ABOUT THIS EXERCISE
Restate verbatim the span of lines below between the line with "is_Some (card_data s !! signal_path sig) →" and the line with "Hlabel. unfold progress_text.", including those two lines, and only that span.
---+---
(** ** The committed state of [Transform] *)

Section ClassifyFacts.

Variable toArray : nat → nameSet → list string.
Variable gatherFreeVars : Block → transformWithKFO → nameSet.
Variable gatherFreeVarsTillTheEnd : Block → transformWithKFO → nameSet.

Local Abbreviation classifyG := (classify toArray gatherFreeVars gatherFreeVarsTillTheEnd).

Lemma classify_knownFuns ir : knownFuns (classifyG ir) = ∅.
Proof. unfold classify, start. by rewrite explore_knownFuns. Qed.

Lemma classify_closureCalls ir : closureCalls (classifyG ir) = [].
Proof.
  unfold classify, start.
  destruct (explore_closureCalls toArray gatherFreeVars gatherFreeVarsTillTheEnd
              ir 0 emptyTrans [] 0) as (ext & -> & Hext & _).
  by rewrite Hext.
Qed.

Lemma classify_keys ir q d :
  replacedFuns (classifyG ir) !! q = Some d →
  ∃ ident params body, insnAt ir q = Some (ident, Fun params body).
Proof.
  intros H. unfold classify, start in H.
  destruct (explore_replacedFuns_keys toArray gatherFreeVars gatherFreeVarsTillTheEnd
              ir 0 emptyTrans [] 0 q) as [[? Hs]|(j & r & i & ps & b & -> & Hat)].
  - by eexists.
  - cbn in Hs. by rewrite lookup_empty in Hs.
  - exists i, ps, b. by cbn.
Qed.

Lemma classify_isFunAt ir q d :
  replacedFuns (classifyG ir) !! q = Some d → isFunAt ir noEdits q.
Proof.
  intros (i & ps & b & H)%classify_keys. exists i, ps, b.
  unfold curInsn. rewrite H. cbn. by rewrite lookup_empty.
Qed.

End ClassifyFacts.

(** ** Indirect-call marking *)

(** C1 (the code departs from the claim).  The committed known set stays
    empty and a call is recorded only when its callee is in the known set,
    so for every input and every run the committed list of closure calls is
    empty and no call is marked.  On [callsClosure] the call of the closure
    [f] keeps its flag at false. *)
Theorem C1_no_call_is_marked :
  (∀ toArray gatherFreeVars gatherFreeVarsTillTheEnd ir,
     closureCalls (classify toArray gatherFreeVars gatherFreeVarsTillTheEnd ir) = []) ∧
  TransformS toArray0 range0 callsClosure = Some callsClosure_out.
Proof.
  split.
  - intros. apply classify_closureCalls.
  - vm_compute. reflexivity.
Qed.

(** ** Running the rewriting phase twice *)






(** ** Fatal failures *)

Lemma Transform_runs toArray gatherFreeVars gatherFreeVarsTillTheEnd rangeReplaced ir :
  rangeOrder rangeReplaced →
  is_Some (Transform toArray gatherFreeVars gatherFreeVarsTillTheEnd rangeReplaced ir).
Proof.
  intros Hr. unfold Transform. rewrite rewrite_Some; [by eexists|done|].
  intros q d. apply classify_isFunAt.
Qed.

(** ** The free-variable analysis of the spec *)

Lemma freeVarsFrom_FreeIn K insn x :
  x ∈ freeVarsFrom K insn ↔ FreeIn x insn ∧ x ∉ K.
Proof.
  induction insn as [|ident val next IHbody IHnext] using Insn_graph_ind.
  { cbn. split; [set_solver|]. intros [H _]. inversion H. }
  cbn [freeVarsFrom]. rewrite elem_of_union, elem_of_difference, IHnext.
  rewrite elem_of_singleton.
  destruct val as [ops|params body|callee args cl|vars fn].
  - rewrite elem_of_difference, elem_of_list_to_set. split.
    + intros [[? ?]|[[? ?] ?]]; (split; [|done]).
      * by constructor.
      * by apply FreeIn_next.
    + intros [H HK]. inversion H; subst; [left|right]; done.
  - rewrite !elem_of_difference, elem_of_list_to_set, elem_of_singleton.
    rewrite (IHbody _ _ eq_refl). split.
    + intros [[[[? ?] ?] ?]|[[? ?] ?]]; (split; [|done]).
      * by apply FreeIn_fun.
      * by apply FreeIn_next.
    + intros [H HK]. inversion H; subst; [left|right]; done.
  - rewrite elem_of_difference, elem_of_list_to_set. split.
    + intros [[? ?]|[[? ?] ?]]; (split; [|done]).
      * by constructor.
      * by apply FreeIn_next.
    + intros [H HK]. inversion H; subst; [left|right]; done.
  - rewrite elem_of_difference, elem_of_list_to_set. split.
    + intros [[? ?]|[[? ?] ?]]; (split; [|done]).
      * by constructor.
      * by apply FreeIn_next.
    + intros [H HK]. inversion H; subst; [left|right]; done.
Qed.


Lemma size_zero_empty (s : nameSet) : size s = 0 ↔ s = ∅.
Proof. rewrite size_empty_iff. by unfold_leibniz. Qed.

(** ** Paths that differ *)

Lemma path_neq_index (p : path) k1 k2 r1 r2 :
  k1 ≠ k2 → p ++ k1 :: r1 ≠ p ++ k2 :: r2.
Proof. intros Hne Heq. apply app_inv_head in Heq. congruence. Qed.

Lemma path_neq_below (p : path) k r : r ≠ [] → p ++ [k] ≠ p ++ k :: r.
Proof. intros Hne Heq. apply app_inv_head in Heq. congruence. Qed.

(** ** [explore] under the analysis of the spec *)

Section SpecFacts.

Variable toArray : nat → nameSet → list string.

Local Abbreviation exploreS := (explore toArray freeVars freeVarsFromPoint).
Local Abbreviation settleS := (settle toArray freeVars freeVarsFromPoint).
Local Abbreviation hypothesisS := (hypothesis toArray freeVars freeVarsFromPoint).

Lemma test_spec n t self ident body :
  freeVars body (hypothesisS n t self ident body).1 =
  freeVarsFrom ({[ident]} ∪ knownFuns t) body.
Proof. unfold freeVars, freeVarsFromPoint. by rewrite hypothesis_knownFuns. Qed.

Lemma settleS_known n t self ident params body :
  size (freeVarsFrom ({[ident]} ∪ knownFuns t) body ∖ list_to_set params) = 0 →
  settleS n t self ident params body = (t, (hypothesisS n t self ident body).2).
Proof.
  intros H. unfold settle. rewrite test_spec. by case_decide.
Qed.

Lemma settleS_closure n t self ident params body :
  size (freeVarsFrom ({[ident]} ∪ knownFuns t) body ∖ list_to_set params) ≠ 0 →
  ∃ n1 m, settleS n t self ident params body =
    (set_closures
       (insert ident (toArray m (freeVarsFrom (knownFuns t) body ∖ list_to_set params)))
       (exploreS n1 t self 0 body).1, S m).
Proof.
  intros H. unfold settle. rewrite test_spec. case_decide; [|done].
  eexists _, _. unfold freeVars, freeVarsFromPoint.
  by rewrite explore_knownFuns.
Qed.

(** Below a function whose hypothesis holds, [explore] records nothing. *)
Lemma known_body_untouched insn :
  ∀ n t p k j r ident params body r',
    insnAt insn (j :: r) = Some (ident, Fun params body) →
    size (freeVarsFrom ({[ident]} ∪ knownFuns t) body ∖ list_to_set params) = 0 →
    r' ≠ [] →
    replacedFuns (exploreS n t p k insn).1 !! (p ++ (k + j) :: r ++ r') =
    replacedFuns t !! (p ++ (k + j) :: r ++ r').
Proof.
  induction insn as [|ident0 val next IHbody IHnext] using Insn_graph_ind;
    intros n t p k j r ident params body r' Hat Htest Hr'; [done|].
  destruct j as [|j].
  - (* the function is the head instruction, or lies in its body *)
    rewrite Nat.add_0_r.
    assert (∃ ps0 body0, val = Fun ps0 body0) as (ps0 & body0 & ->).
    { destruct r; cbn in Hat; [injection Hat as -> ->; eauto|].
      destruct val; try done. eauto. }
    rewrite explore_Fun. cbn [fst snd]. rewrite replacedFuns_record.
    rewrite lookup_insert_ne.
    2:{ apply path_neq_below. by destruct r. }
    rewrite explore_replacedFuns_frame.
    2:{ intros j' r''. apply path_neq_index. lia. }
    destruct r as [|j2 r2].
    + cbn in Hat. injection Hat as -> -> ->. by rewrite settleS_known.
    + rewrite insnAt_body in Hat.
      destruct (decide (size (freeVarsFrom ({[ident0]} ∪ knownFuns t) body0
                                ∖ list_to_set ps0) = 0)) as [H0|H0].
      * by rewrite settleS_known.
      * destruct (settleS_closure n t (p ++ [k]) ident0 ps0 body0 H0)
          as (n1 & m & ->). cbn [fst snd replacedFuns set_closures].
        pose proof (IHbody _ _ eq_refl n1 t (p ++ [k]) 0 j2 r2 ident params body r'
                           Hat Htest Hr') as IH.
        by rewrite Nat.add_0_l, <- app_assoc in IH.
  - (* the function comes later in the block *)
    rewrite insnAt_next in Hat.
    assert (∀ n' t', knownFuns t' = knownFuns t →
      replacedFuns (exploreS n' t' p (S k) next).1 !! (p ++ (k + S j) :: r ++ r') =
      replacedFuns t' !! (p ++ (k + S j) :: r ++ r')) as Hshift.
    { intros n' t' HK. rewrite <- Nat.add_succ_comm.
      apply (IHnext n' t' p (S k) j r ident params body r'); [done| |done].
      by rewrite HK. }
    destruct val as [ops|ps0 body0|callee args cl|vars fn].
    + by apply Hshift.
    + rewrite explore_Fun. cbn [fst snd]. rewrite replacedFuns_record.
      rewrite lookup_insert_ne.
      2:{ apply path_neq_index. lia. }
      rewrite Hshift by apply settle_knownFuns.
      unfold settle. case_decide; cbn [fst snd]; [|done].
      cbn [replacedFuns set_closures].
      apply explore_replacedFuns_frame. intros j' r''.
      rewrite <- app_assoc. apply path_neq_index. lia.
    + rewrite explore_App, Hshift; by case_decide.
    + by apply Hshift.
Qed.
---+---
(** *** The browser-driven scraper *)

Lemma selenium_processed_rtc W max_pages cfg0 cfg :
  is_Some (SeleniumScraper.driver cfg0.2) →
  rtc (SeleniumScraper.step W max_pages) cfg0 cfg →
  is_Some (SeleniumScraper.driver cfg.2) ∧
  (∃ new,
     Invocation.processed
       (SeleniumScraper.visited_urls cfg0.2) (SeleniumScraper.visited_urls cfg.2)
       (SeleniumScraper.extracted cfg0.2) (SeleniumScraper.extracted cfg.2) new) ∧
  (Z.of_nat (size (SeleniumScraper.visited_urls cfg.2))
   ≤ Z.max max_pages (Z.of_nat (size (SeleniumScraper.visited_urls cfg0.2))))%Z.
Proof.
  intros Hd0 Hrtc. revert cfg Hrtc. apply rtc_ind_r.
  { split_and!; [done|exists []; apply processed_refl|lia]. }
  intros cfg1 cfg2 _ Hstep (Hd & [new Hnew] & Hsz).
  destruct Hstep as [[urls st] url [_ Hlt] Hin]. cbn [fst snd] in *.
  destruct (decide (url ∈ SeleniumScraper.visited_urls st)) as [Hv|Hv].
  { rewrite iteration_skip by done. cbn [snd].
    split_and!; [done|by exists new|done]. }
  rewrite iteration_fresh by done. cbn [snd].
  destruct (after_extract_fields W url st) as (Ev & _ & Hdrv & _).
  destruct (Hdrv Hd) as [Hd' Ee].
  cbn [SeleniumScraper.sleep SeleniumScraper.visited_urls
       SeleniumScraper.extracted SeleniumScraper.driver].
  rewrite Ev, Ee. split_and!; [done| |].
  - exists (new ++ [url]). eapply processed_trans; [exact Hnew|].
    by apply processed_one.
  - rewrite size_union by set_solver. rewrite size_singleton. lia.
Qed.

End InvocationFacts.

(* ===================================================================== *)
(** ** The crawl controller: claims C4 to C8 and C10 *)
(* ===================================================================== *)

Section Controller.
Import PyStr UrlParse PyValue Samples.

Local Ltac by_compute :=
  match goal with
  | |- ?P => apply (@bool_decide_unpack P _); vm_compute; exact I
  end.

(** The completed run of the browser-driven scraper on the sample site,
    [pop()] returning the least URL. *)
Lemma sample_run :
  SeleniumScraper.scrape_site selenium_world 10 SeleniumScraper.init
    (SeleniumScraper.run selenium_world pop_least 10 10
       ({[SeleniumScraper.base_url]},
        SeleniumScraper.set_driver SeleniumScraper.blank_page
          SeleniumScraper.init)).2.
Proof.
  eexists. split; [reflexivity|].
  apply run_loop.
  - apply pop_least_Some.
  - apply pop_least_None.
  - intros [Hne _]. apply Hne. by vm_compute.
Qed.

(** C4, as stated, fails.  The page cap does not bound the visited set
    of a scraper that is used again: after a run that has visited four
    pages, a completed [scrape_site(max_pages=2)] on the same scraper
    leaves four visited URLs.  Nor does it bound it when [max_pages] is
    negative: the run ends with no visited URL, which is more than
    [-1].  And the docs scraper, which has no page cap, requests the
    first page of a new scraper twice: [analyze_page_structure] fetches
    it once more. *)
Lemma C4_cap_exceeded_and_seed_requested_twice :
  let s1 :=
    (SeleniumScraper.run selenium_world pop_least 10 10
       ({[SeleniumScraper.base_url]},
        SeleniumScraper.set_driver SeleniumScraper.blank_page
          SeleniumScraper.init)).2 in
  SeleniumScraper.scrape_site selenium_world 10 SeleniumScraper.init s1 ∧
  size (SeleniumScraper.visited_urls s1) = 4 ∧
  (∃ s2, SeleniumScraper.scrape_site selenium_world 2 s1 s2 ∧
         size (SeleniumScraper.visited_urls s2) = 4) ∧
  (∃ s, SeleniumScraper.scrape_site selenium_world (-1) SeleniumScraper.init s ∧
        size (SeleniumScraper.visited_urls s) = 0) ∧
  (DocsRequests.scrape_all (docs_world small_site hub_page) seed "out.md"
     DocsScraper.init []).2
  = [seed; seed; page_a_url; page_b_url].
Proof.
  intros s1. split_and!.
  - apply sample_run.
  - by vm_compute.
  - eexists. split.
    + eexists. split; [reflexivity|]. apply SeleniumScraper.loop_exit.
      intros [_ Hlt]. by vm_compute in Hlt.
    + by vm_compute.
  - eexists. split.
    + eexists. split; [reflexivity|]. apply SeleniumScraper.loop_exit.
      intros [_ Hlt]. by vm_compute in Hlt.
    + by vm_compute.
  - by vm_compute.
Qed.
---+---
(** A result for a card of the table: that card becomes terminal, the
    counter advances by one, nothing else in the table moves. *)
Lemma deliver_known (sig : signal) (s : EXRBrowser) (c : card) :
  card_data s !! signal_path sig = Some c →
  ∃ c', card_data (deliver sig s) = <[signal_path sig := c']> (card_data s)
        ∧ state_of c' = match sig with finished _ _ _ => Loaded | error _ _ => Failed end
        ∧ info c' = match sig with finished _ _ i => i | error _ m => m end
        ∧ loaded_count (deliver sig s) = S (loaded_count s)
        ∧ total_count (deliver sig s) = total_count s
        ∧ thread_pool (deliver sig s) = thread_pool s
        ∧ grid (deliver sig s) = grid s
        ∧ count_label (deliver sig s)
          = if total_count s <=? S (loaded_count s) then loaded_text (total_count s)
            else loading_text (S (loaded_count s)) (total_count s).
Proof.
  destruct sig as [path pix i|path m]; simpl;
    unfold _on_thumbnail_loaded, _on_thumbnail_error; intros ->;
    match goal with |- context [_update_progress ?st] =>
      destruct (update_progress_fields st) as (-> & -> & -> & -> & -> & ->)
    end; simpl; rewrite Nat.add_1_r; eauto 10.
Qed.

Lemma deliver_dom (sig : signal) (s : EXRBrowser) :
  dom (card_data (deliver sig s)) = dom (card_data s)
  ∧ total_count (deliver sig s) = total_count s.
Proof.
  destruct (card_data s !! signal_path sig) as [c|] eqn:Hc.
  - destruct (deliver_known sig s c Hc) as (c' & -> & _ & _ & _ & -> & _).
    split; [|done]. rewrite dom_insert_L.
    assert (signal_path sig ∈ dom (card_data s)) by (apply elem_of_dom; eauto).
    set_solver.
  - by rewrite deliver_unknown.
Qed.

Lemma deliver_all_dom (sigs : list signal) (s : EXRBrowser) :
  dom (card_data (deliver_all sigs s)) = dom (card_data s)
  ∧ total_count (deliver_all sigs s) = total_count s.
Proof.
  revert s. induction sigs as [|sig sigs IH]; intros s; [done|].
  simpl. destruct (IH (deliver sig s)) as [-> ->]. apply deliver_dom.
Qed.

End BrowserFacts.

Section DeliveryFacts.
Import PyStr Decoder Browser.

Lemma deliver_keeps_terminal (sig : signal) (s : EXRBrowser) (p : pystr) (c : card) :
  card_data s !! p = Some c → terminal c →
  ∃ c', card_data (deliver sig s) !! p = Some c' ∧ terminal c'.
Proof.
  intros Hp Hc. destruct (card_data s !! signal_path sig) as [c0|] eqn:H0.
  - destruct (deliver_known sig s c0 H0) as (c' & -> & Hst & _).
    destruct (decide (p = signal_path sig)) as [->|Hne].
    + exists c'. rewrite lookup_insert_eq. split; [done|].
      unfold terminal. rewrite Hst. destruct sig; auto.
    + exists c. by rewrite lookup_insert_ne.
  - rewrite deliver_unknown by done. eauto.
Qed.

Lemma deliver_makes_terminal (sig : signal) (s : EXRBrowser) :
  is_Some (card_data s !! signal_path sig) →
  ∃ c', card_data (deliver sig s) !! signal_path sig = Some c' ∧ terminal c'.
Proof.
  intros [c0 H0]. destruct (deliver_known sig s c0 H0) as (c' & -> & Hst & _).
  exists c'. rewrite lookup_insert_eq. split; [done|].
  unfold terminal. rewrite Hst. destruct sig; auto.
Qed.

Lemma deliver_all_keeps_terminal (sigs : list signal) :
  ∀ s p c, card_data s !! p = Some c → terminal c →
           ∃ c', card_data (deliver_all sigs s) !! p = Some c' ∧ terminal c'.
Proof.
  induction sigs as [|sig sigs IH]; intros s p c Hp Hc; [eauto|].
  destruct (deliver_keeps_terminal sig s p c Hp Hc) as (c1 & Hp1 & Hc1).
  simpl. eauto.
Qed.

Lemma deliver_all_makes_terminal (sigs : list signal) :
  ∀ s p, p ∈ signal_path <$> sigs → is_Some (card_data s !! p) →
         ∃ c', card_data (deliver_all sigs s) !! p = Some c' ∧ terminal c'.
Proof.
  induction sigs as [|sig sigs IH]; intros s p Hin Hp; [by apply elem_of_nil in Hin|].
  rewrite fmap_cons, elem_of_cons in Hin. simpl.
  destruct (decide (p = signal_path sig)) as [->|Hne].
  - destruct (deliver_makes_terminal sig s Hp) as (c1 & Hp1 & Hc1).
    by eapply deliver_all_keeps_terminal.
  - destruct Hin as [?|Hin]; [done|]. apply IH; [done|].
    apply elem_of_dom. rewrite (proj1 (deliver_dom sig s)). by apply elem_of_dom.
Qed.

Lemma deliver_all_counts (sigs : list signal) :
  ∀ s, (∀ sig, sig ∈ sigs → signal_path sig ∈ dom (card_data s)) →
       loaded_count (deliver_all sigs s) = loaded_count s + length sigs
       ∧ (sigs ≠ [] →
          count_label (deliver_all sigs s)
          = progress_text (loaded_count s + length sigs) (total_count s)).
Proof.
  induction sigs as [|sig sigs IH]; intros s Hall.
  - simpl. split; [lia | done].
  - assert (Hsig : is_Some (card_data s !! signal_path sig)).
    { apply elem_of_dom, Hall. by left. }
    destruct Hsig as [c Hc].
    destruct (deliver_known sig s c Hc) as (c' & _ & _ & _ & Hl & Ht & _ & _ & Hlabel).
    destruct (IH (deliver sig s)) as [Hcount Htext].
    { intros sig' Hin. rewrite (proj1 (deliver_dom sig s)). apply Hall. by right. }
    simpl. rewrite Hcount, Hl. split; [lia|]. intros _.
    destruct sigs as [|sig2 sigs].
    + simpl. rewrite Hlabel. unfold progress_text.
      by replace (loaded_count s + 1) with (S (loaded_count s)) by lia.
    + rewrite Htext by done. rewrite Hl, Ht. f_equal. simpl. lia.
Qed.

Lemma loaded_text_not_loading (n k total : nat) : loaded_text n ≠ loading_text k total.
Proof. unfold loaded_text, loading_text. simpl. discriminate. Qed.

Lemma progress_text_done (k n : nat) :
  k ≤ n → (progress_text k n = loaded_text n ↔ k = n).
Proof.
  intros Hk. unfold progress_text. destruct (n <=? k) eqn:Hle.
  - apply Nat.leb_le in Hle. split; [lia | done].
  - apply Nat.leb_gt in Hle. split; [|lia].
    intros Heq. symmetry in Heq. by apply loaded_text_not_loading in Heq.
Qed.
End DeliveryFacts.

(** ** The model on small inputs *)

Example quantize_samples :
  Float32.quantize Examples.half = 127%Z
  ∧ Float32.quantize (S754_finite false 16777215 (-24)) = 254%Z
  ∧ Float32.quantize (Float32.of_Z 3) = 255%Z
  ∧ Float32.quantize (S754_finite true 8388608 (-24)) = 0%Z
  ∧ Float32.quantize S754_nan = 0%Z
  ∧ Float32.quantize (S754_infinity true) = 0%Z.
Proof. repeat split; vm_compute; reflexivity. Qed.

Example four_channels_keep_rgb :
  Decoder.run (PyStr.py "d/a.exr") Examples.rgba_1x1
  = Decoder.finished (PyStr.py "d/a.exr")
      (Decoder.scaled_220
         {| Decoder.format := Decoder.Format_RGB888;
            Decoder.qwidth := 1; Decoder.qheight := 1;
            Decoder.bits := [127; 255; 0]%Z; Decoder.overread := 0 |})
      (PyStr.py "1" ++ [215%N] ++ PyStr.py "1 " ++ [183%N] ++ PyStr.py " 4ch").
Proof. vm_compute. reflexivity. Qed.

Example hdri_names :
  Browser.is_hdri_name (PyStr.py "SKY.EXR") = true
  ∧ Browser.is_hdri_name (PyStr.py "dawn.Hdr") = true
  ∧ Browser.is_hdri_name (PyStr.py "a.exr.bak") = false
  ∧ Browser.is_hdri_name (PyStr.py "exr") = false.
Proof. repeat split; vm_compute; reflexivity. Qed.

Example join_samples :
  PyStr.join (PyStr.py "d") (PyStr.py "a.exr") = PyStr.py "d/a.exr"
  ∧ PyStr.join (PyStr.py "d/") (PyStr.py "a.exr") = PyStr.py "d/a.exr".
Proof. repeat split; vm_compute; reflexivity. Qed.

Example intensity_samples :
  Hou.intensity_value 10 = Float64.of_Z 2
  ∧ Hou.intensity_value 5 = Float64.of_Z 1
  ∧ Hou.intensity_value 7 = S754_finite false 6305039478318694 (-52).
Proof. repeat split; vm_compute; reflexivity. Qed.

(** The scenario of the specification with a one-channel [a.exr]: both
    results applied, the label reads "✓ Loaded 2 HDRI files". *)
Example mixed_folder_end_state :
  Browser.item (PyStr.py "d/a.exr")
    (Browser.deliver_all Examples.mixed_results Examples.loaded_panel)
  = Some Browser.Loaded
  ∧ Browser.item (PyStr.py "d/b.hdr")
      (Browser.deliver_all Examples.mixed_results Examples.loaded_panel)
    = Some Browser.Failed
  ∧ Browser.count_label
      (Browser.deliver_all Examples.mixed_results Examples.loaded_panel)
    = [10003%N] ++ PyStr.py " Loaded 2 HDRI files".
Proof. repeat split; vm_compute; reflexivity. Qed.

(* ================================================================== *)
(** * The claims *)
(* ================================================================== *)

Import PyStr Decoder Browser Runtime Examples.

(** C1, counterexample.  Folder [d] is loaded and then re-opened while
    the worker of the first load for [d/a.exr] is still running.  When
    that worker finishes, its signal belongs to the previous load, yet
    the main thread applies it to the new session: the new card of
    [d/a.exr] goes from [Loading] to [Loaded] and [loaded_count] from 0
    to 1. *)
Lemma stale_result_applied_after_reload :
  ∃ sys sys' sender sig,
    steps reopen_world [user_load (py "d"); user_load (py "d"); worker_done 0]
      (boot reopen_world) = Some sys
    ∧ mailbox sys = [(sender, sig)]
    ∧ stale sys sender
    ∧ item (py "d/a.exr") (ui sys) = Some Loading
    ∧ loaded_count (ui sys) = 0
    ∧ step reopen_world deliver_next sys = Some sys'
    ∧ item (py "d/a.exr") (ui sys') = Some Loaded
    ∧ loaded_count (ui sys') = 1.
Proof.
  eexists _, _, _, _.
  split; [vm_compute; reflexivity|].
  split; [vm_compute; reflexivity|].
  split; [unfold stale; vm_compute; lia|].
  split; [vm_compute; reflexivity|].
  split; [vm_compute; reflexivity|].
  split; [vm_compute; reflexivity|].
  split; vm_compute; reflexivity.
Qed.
---+---
COMPLETED TASK
  is_Some (card_data s !! signal_path sig) →
  ∃ c', card_data (deliver sig s) !! signal_path sig = Some c' ∧ terminal c'.
Proof.
  intros [c0 H0]. destruct (deliver_known sig s c0 H0) as (c' & -> & Hst & _).
  exists c'. rewrite lookup_insert_eq. split; [done|].
  unfold terminal. rewrite Hst. destruct sig; auto.
Qed.

Lemma deliver_all_keeps_terminal (sigs : list signal) :
  ∀ s p c, card_data s !! p = Some c → terminal c →
           ∃ c', card_data (deliver_all sigs s) !! p = Some c' ∧ terminal c'.
Proof.
  induction sigs as [|sig sigs IH]; intros s p c Hp Hc; [eauto|].
  destruct (deliver_keeps_terminal sig s p c Hp Hc) as (c1 & Hp1 & Hc1).
  simpl. eauto.
Qed.

Lemma deliver_all_makes_terminal (sigs : list signal) :
  ∀ s p, p ∈ signal_path <$> sigs → is_Some (card_data s !! p) →
         ∃ c', card_data (deliver_all sigs s) !! p = Some c' ∧ terminal c'.
Proof.
  induction sigs as [|sig sigs IH]; intros s p Hin Hp; [by apply elem_of_nil in Hin|].
  rewrite fmap_cons, elem_of_cons in Hin. simpl.
  destruct (decide (p = signal_path sig)) as [->|Hne].
  - destruct (deliver_makes_terminal sig s Hp) as (c1 & Hp1 & Hc1).
    by eapply deliver_all_keeps_terminal.
  - destruct Hin as [?|Hin]; [done|]. apply IH; [done|].
    apply elem_of_dom. rewrite (proj1 (deliver_dom sig s)). by apply elem_of_dom.
Qed.

Lemma deliver_all_counts (sigs : list signal) :
  ∀ s, (∀ sig, sig ∈ sigs → signal_path sig ∈ dom (card_data s)) →
       loaded_count (deliver_all sigs s) = loaded_count s + length sigs
       ∧ (sigs ≠ [] →
          count_label (deliver_all sigs s)
          = progress_text (loaded_count s + length sigs) (total_count s)).
Proof.
  induction sigs as [|sig sigs IH]; intros s Hall.
  - simpl. split; [lia | done].
  - assert (Hsig : is_Some (card_data s !! signal_path sig)).
    { apply elem_of_dom, Hall. by left. }
    destruct Hsig as [c Hc].
    destruct (deliver_known sig s c Hc) as (c' & _ & _ & _ & Hl & Ht & _ & _ & Hlabel).
    destruct (IH (deliver sig s)) as [Hcount Htext].
    { intros sig' Hin. rewrite (proj1 (deliver_dom sig s)). apply Hall. by right. }
    simpl. rewrite Hcount, Hl. split; [lia|]. intros _.
    destruct sigs as [|sig2 sigs].
    + simpl. rewrite Hlabel. unfold progress_text.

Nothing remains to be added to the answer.